▸ **Extracted records**
◇ ◇ ◇ ◇

(* ===== verification/StateUpdate.v ===== *)
(** * Verification of channel state updates

    Models [src/src/circuits/channel/state_update_verifier.rs]: the seven
    [*UpdateWitness::verify] functions that a co-signer runs before it signs a
    next state, and the shared checks they are made of, in source order with
    every early return.

    The proof systems behind the two verifier traits are parameters: the trait
    [ChannelProofVerifier] (transport proofs) and [RegevProofVerifier] (the
    lattice STARKs) are classes here.  Arithmetic on epochs, versions and
    counters wraps as in the release build. *)

From S2P Require Import Prelude Limbs MerkleTree LeafTrees Poseidon Keccak Regev BalanceState Channel.

Definition BALANCE_REFRESH_ZKP_DOMAIN : Z := 0x494d5246.
Definition SETTLED_TX_ACCUMULATOR_HEIGHT : nat := 20.

(** [ChannelStateUpdateError] without its messages. *)
Inductive ChannelStateUpdateError :=
| InvalidProofRole (expected actual : TransitionProofRole)
| InvalidProofBackend (expected actual : ProofBackend)
| InvalidStateLinkage
| InvalidRegevPkRoot
| InvalidStateVersion
| InvalidH2Tag
| InvalidSettledTxChain
| InvalidCiphertextTransition
| InvalidPendingAdds
| InvalidAmountRelation
| InvalidRootTransition
| InvalidTransitionDigest
| InvalidReceiverDeltaBundle
| InvalidSmallBlock
| InvalidMemberSignatures
| InvalidDecryption
| ProofVerificationFailed
| PublicInputMismatch.

Notation result := (res ChannelStateUpdateError).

◇ ◇ ◇ ◇

▸ **Exercise goal**
Return every record exactly as it was given.

▸ **Answer to the problem**
(* ===== verification/StateUpdate.v ===== *)
(** * Verification of channel state updates

    Models [src/src/circuits/channel/state_update_verifier.rs]: the seven
    [*UpdateWitness::verify] functions that a co-signer runs before it signs a
    next state, and the shared checks they are made of, in source order with
    every early return.

    The proof systems behind the two verifier traits are parameters: the trait
    [ChannelProofVerifier] (transport proofs) and [RegevProofVerifier] (the
    lattice STARKs) are classes here.  Arithmetic on epochs, versions and
    counters wraps as in the release build. *)

From S2P Require Import Prelude Limbs MerkleTree LeafTrees Poseidon Keccak Regev BalanceState Channel.

Definition BALANCE_REFRESH_ZKP_DOMAIN : Z := 0x494d5246.
Definition SETTLED_TX_ACCUMULATOR_HEIGHT : nat := 20.

(** [ChannelStateUpdateError] without its messages. *)
Inductive ChannelStateUpdateError :=
| InvalidProofRole (expected actual : TransitionProofRole)
| InvalidProofBackend (expected actual : ProofBackend)
| InvalidStateLinkage
| InvalidRegevPkRoot
| InvalidStateVersion
| InvalidH2Tag
| InvalidSettledTxChain
| InvalidCiphertextTransition
| InvalidPendingAdds
| InvalidAmountRelation
| InvalidRootTransition
| InvalidTransitionDigest
| InvalidReceiverDeltaBundle
| InvalidSmallBlock
| InvalidMemberSignatures
| InvalidDecryption
| ProofVerificationFailed
| PublicInputMismatch.

Notation result := (res ChannelStateUpdateError).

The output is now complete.